La visión del mundo que abona su dominio literario alumbra situaciones con aire de déjà vu que el escritor administra sabiamente. Cuando visita el despacho de Trotsky en la casa de Coyoacán donde Mercader le asestó el pioletazo, Vila-Matas observa que cada objeto es real y conserva la misma situación que en aquella jornada luctuosa. Pero, a la vez, no puede evitar que el despacho le recuerde al que aparece en la película de Losey. La tentación de lo ficticio retrocede cuando lo real atrae la vista del escritor: una mancha en la alfombra; la sangre de Trotsky «todavía no limpiada del todo o no oscurecida lo suficiente por el paso del tiempo». Mientras reflexiona sobre cómo se hace una novela, mientras se plantea si seguirá el camino de Mallarmé o Rimbaud, Vila-Matas va dosificando «hechos», como su participación en el rodaje de Tam-tam, una película underground poblada de travestis. Desde su impostura sexual, el travesti aporta un paradójico suplemento de feminidad que es imitado por las propias mujeres y da pistas al joven escritor para salir con bien en sus lances con el otro sexo: la simulación, nuevamente, como guía para enfrentarse a la realidad.

Una vez atrapados en la red textual de Vila-Matas resulta difícil no ser cómplices de su juego. Hemingway humilla a un arrogante Malraux en el Ritz tras la Liberación y en ese mismo recinto el narrador, que se parece a Hemingway, acaba peleándose con su mujer. Un exiliado que trafica con hachís se enfunda un chándal de boxeo y se presenta al narrador como el escritor americano. El narrador le entrevista. ¿Absurdo?

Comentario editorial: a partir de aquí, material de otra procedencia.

(* ===== verification/AdminProps.v ===== *)
(** * The admin panel: invariants of the page and the outcomes of its requests *)

From Stdlib Require Import QArith Lqa.
From S2P Require Import Prelude JsText Async AdminMap AdminPage Admin AdminFacts.

#[local] Open Scope page_scope.
#[local] Open Scope async_scope.

(** ** The invariant of the page *)

Definition timer_ok (a : App) : Prop :=
  intervals (page a) = match refreshTimer a with Some h => {[h]} | None => ∅ end.

(** The buttons or sections of the views: exactly the current one is active. *)
Definition shown (view : string) (l : list (string * bool)) : Prop :=
  l.*1 = views /\ Forall (λ e, e.2 = bool_decide (e.1 = view)) l.

Definition page_ok (a : App) : Prop :=
  timer_ok a /\ zoom_ok (mapState a) /\
  (shown (currentView a) (buttons (page a)) /\ shown (currentView a) (sections (page a))) /\
  token a = default [] (admin_token (page a)).

Definition kept (a a' : App) : Prop := page_ok a -> page_ok a'.

#[global] Instance kept_preorder : PreOrder kept.
Proof. split; unfold kept; [by intros a | by intros a b c; auto]. Qed.

Lemma setupAutoRefresh_kept : skeeps kept setupAutoRefresh.
Proof.
  intros a (Ht & Hz & Hv & Hs). unfold timer_ok in Ht.
  unfold setupAutoRefresh, setInterval, clearInterval, sbind, sget, sret, supd, on_page.
  destruct (refreshTimer a) as [h|] eqn:Er; cbn;
    destruct (auto_refresh (page a)); cbn; (split; [|done]); unfold timer_ok; cbn;
    rewrite ?Er, Ht; set_solver.
Qed.

Lemma shown_switch v w l : shown w l -> shown v ((λ '(x, _), (x, bool_decide (x = v))) <$> l).
Proof.
  intros [Hf _]. split.
  - rewrite <- Hf. rewrite <- list_fmap_compose. apply list_fmap_ext. by intros ? [].
  - apply Forall_fmap, Forall_forall. by intros [].
Qed.

Lemma show_view_kept v : skeeps kept (show_view v).
Proof.
  intros a (Ht & Hz & (Hb & Hs) & Ha). unfold show_view, sbind, supd, on_page. cbn.
  split; [done|]. split; [done|]. split; [|done]. split; eapply shown_switch; [apply Hb | apply Hs].
Qed.

Lemma zoom_change_kept f : (forall st, zoom_ok st -> zoom_ok (f st)) ->
  skeeps kept (supd (λ a, a_mapState (f (mapState a)) a)).
Proof. intros Hf a (Ht & Hz & Hv). split; [done|]. split; [apply Hf, Hz | done]. Qed.

Lemma zoomMap_kept f a : skeeps kept (zoomMap f a).
Proof.
  unfold zoomMap, renderMap. intros s (Ht & Hz & Hv & Hs). unfold sbind, sget, supd, sthrow.
  destruct (mapData s) as [m|] eqn:Em; [|done]. cbn. rewrite Em. cbn.
  split; [done|]. split; [apply zoom_state_ok|]. by split.
Qed.

Lemma reset_zoom_ok st : zoom_ok (map_reset st).
Proof. unfold zoom_ok, map_reset. cbn. lra. Qed.

Section locale.
Context `{!Locale}.

Ltac kept_tac := repeat first
  [ match goal with
    | |- skeeps _ setupAutoRefresh => apply setupAutoRefresh_kept
    | |- skeeps _ (show_view _) => apply show_view_kept
    | |- skeeps _ (zoomMap _ _) => apply zoomMap_kept
    | |- skeeps _ (map_wheel _ _ _) => apply zoomMap_kept
    | |- zoom_ok (map_reset _) => apply reset_zoom_ok
    end
  | keeps_step ltac:(first
      [ apply zoom_change_kept; let st := fresh in let Hst := fresh in
        intros st Hst; first [apply reset_zoom_ok | exact Hst]
      | let a := fresh in let Hok := fresh in intros a Hok; exact Hok ]) ].

Ltac fol :=
  repeat first
    [ apply follows_bind; [|intros ? ?] | apply follows_awaiting
    | apply follows_catch; [|intros ? ?] | apply follows_sync; kept_tac; fail
    | exact I | progress cbn [follows fetch read_body read_errbody] | intros [?|?] ? | case_match ].

Lemma renderStats_kept : skeeps kept renderStats.
Proof. unfold renderStats. kept_tac. Qed.
Lemma apiFetch_kept ep path m p s : follows kept (await (apiFetch ep path m p)) s.
Proof. unfold await, apiFetch. fol. Qed.

Lemma loadMap_kept s : follows kept loadMap s.
Proof. unfold loadMap. apply follows_bind; [apply apiFetch_kept|]. intros [m|] s'; fol. Qed.

Lemma refreshAll_kept s : follows kept refreshAll s.
Proof.
  unfold refreshAll. apply follows_bind; [fol|]. intros [|] s1; [done|].
  apply follows_bind; [fol|]. intros [] s2. apply follows_finally; [|intros a Hok; exact Hok].
  unfold refresh_body. apply follows_bind; [apply apiFetch_kept|]. intros [st|] s3; [|done].
  apply follows_bind; [fol|]. intros [] s4. apply follows_bind; [fol|]. intros need s5.
  apply follows_bind; [|intros; fol]. destruct need; [|done].
  apply follows_awaiting, loadMap_kept.
Qed.

(** After [sync m] or a request, refresh. *)
Lemma then_refresh_kept (m : PS unit) s : skeeps kept m -> follows kept (sync m ;^ await refreshAll) s.
Proof.
  intros Hm. apply follows_bind; [by apply follows_sync|].
  intros [] s'. apply follows_awaiting, refreshAll_kept.
Qed.

Lemma ask_kept {A} ep path method payload (k : option (Data ep) -> AS A) s :
  (forall r s, follows kept (k r) s) -> follows kept (abind (await (apiFetch ep path method payload)) k) s.
Proof. intros Hk. by apply follows_bind; [apply apiFetch_kept|]. Qed.

Lemma authenticate_kept s : follows kept authenticate s.
Proof.
  unfold authenticate. apply follows_bind; [fol|]. intros value s1.
  apply follows_bind; [fol|]. intros rs s2. apply follows_bind; [fol|]. intros [|] s3; [|fol].
  apply then_refresh_kept. intros a (Ht & Hz & Hv & _). by split_and!; try apply Hv; try apply Hz.
Qed.

Lemma loadCommands_kept s : follows kept loadCommands s.
Proof.
  unfold loadCommands. apply follows_bind; [fol|]. intros [cs|] s1; [fol|].
  apply ask_kept. intros [cs|] s2; fol.
Qed.

Lemma switchView_kept v s : follows kept (switchView v) s.
Proof.
  unfold switchView. apply follows_bind; [fol|]. intros [] s1. apply follows_bind.
  - destruct (bool_decide _); [apply loadMap_kept | done].
  - intros [] s2. destruct (bool_decide _); [apply loadCommands_kept | done].
Qed.

Lemma dispatch_kept e s : follows kept (dispatch e) s.
Proof.
  destruct e; cbn [dispatch];
    try lazymatch goal with
    | |- follows _ (sync _) _ => apply follows_sync; kept_tac; fail
    | |- follows _ refreshAll _ => apply refreshAll_kept
    | |- follows _ authenticate _ => apply authenticate_kept
    | |- follows _ (switchView _) _ => apply switchView_kept
    end.
  - unfold boot. apply follows_bind; [apply follows_sync; kept_tac|]. intros [] s1.
    apply follows_bind; [fol|]. intros [|c t] s2; [fol | apply refreshAll_kept].
  - destruct enter; [apply authenticate_kept | done].
  - unfold saveEvent. apply follows_bind; [fol|]. intros p s1. apply follows_bind; [fol|]. intros id s2.
    apply ask_kept. intros r s3. destruct (succeeded r); [apply then_refresh_kept; kept_tac | done].
  - unfold saveMarket. apply follows_bind; [fol|]. intros p s1.
    apply ask_kept. intros r s3. destruct (succeeded r); [apply then_refresh_kept; kept_tac | done].
  - unfold loadMetrics. fol.
  - unfold setPlayerRole. apply ask_kept. intros r s3. apply then_refresh_kept. kept_tac.
  - unfold kickPlayer. destruct confirmed; [|done]. apply ask_kept. intros r s3.
    apply then_refresh_kept. kept_tac.
  - unfold fillEventForm. apply follows_bind; [|intros; apply switchView_kept].
    unfold fill_event_inputs. fol.
  - unfold deleteEvent. destruct confirmed; [|done]. cbn [negb]. destruct (encodeURIComponent id); [|done].
    apply ask_kept. intros r s3. apply then_refresh_kept. kept_tac.
  - apply follows_bind; [fol|]. intros [|] s1; [apply refreshAll_kept | done].
Qed.

(** C12: Whatever the user, the timers and the network do, there is at most one
    refresh timer and [refreshTimer] is its handle (none is leaked when the box is
    ticked again), the zoom stays between 0.2 and 20, exactly the button and the
    section of the current view are active, and the token the requests carry is
    the one kept in the local storage. *)
Theorem page_invariant (stored : option JsStr) (c : Canvas) (ms : Z) (l : Loop Ans)
    (Hl : page_run stored c ms l) :
  let a := page_state l in
  intervals (page a) = match refreshTimer a with Some h => {[h]} | None => ∅ end /\
  (2 # 10 <= zoom (mapState a) <= 20)%Q /\
  shown (currentView a) (buttons (page a)) /\ shown (currentView a) (sections (page a)) /\
  token a = default [] (admin_token (page a)).
Proof.
  assert (page_ok (page_state l)) as (Ht & Hz & (Hb & Hs) & Ha); [|by split_and!; try apply Hz].
  assert (page_ok (page_state (new_loop stored c ms))) as H0.
  { split; [done|]. split; [split; cbn; lra|]. split; [|done].
    split; (split; [done|]); repeat constructor. }
  assert (calm kept (new_loop stored c ms)) as Hc by constructor.
  revert Hl H0 Hc. unfold page_run. generalize (new_loop stored c ms). intros l0 Hl.
  induction Hl as [|l1 l2 l3 Hstep _ IH]; [done|]. intros H0 Hc.
  destruct (turn_follows kept dispatch l1 l2 dispatch_kept Hstep Hc) as [Hc' HR].
  apply IH; [by apply HR | done].
Qed.
End locale.

(** The script loads, the box is unticked and ticked again: one timer, the second one. *)
Definition demo_timers : Loop Ans :=
  spawn (dispatch (Ev_auto_refresh true)) (spawn (dispatch (Ev_auto_refresh false))
    (spawn (dispatch Ev_boot) (new_loop None (demo_canvas 1) 0))).

Lemma page_invariant_witness :
  refreshTimer (page_state demo_timers) = Some 2%positive /\
  intervals (page (page_state demo_timers)) = {[2%positive]}.
Proof.
  split; [vm_compute; reflexivity|].
  apply (page_invariant None (demo_canvas 1) 0 demo_timers).
  apply page_run_spawn, page_run_spawn, page_run_spawn, page_run_new.
Defined.
Fixpoint trim_start (s : string) : string :=
  match s with
  | String c r => if is_space c then trim_start r else s
  | EmptyString => EmptyString
  end.

Fixpoint trim_end (s : string) : string :=
  match s with
  | String c r =>
      match trim_end r with
      | EmptyString => if is_space c then EmptyString else String c EmptyString
      | r' => String c r'
      end
  | EmptyString => EmptyString
  end.

Definition trim (s : string) : string := trim_end (trim_start s).

(** Template-literal rendering of a number. *)
Definition of_nat (n : nat) : string := NilEmpty.string_of_uint (Nat.to_uint n).

(** Template-literal rendering of a [string | null]. *)
Definition of_nullable (o : option string) : string :=
  match o with Some s => s | None => "null" end.

End JsString.

(** ** JavaScript values exchanged with the environment *)

(** A thrown [Error]; only its [message] is ever inspected. *)
Record JsError : Type := mkError { message : string }.

(** A property of a parsed JSON object that the code reads without a type
    check ([data.name], [data.tag_name]).  [JOther] is any value that is
    not a string, [null] or [undefined], with its truthiness and its
    rendering in a template literal. *)
Inductive jsfield : Type :=
| JUndefined
| JNull
| JStr (s : string)
| JOther (truthy : bool) (shown : string).

Definition field_truthy (f : jsfield) : bool :=
  match f with
  | JStr s => JsString.truthy s
  | JOther b _ => b
  | JUndefined | JNull => false
  end.

Definition field_shown (f : jsfield) : string :=
  match f with
  | JUndefined => "undefined"
  | JNull => "null"
  | JStr s => s
  | JOther _ shown => shown
  end.

Record asset : Type := mkAsset { asset_name : string; browser_download_url : string }.

(** The JSON object of a release; [assets = None] when the property is
    missing or falsy, and otherwise a list of objects with string
    properties, as the code's type annotation assumes. *)
Record release : Type := mkRelease {
  name : jsfield;
  tag_name : jsfield;
  assets : option (list asset)
}.

(** The value [response.json()] resolves to: the JSON [null], or an
    object. *)
Inductive feed_body : Type :=
| BodyNull
| BodyRelease (r : release).
(** * RoadPath: path utilities of BlackRoad, over pathlib and os.path

    A shallow embedding of [src/roadpath/path.py].  Every operation of that
    module is a one-line delegation to CPython's [pathlib] and [os.path];
    the delegated primitives are embedded here in their POSIX flavour
    ([PurePosixPath], [posixpath]), following the CPython 3.12 sources.

    - [Py]        : the [str] methods the primitives use;
    - [posixpath] : [splitroot], [join], [normpath], [expanduser], [expandvars];
    - [pathlib]   : parsing, rendering and the pure accessors of a path;
    - [roadpath]  : the module itself, definition by definition. *)

From Stdlib Require Import List Ascii String Bool Arith Lia.
Import ListNotations.

Set Implicit Arguments.

(** ** Python strings *)

Module Py.

(** A Python [str] is a sequence of characters; the path primitives only
    ever discriminate a handful of them (separator, dot, tilde, dollar,
    braces, word characters). *)
Definition str := list ascii.

Definition lit (s : string) : str := list_ascii_of_string s.
Coercion lit : string >-> str.

(** [a == b] on strings. *)
Fixpoint str_eqb (a b : str) : bool :=
  match a, b with
  | [], [] => true
  | c :: a', d :: b' => Ascii.eqb c d && str_eqb a' b'
  | _, _ => false
  end.

(** Truthiness of a string: [bool(s)]. *)
Definition truthy (s : str) : bool :=
  match s with [] => false | _ :: _ => true end.

(** [s[a:b]] and [s[a:]] for non-negative bounds. *)
Definition slice (a b : nat) (s : str) : str := firstn (b - a) (skipn a s).
Definition slice_from (a : nat) (s : str) : str := skipn a s.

Nada de eso: «La ficción siempre ha sido ficción y hay que creer en ella cuando aparece con gracia», sugiere Vila-Matas. Jean Marais se comporta como Cocteau y el Quasimodo de Victor Hugo anida en Notre Dame. Sterling Hayden-Johnny Guitar vive a orillas del Sena… Por gris que sea la realidad, el París de Vila-Matas no se acaba nunca. Aunque dentro de veinte años ya no quede nieve en el Kilimanjaro, el autor barcelonés coincide con Benjamín en que «nada debe ser considerado perdido para la historia». Tras echarle un pulso a Hemingway y tomarle el pulso a Duras, al joven novelista le cortan la luz: la realidad parisina vuelve a ser lluviosa y fría. Pero la fiesta de la ficción, no nos cabe duda, recomenzará.